Recorded data Block Start

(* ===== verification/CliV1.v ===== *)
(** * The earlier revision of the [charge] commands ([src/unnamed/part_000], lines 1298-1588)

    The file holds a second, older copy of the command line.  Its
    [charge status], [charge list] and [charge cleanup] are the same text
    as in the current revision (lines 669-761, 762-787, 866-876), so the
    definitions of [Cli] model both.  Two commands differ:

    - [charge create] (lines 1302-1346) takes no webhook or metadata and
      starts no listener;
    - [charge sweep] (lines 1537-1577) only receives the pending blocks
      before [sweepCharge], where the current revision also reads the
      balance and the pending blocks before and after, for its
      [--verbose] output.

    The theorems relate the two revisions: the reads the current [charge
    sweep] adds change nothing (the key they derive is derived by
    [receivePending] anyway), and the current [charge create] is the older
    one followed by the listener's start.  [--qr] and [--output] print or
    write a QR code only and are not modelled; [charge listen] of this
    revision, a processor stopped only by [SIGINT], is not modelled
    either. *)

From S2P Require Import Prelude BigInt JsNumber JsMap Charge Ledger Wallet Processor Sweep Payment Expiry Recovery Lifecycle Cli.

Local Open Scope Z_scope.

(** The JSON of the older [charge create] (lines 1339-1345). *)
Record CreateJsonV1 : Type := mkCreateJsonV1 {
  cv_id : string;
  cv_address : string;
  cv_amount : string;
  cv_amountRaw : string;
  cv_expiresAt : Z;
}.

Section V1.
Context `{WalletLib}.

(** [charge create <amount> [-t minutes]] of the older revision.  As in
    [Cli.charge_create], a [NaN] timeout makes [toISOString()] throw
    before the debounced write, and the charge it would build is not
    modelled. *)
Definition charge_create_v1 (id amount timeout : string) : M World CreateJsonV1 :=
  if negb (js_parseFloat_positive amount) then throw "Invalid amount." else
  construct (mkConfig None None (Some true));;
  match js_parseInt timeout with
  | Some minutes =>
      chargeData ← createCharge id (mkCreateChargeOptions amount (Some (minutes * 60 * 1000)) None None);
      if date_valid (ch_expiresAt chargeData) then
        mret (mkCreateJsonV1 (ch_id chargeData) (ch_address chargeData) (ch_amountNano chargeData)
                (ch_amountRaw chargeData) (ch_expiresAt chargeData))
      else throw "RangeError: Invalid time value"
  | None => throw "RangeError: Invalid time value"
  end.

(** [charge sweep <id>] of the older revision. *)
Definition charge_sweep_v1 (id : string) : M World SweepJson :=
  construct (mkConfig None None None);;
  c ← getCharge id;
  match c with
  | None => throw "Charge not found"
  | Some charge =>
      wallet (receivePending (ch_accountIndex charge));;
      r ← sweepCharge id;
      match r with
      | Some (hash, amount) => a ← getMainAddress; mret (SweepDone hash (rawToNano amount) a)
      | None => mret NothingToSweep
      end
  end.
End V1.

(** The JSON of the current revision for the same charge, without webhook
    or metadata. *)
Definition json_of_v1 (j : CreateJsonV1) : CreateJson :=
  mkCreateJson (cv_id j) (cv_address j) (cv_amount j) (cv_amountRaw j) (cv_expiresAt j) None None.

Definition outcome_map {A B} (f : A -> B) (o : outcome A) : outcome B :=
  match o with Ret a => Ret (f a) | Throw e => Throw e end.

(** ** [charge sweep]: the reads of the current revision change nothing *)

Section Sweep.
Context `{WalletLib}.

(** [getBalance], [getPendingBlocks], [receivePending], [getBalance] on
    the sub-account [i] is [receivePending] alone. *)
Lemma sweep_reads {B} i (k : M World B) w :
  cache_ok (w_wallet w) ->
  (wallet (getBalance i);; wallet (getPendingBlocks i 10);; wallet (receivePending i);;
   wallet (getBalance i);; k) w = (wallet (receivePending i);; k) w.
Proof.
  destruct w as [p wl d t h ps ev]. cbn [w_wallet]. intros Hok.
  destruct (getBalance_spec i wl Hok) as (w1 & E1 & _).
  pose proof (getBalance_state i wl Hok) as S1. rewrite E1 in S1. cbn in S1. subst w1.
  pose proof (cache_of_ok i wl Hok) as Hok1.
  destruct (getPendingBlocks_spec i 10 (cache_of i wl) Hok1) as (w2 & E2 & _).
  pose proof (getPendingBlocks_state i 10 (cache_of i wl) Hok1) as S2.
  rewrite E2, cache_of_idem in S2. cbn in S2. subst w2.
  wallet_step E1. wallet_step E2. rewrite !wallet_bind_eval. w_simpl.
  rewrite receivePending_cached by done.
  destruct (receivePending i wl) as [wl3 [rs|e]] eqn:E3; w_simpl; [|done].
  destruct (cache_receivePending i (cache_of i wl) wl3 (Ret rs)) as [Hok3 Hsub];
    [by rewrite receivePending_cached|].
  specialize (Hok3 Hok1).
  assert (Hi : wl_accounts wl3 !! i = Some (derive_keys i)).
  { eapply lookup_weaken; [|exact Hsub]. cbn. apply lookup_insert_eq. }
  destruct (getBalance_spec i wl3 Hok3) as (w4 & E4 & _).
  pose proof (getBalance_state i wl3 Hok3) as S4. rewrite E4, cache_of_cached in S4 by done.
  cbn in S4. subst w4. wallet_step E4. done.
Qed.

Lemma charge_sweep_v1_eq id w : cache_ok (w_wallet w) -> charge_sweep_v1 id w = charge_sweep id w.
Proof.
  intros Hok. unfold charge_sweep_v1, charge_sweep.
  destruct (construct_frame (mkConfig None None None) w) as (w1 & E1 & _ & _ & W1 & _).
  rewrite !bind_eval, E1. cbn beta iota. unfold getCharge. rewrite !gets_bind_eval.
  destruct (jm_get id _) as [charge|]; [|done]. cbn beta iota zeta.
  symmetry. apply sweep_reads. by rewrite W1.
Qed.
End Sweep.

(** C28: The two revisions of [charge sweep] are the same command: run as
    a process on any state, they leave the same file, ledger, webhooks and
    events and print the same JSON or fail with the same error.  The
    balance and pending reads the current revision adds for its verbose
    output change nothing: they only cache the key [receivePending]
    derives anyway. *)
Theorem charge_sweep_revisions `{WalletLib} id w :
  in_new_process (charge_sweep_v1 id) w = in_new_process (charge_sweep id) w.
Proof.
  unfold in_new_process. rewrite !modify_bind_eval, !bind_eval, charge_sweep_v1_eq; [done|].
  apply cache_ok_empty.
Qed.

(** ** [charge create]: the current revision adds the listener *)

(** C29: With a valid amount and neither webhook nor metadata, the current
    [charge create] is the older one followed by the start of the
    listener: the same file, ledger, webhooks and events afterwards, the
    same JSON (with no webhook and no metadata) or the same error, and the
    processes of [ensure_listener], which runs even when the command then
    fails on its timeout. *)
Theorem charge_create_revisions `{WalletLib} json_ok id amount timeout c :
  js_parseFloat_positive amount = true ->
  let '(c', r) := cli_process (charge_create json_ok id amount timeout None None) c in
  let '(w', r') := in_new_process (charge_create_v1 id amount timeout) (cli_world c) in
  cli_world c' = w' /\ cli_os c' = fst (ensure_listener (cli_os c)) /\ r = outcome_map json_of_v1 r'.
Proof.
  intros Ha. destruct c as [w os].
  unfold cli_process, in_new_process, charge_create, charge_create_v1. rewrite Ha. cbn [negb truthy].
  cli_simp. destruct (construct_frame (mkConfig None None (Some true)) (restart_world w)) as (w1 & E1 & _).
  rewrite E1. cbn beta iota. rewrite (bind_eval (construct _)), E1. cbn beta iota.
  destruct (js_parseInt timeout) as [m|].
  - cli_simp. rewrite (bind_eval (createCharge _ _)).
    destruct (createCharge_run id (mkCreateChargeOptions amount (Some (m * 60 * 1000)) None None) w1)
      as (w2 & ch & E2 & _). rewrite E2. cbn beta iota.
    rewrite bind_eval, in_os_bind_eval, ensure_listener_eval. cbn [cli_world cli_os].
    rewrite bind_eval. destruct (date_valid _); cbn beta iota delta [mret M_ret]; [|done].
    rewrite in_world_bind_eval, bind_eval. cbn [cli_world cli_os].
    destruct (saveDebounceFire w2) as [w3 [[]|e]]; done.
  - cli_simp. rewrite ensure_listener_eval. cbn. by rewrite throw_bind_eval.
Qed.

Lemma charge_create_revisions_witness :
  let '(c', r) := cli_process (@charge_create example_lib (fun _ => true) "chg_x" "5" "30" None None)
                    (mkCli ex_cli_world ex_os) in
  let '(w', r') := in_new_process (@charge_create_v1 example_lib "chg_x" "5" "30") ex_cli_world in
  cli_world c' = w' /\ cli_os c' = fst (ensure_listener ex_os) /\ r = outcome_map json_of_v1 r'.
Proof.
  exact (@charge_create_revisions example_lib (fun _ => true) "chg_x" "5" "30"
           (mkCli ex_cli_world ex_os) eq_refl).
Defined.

Recorded data Block End

• **Assignment**: For each line of the data that includes the word "older", return a copy of it.

• **Reply to the exercise**:
    The file holds a second, older copy of the command line.  Its
    [receivePending] anyway), and the current [charge create] is the older
(** The JSON of the older [charge create] (lines 1339-1345). *)
(** [charge create <amount> [-t minutes]] of the older revision.  As in
(** [charge sweep <id>] of the older revision. *)
    [charge create] is the older one followed by the start of the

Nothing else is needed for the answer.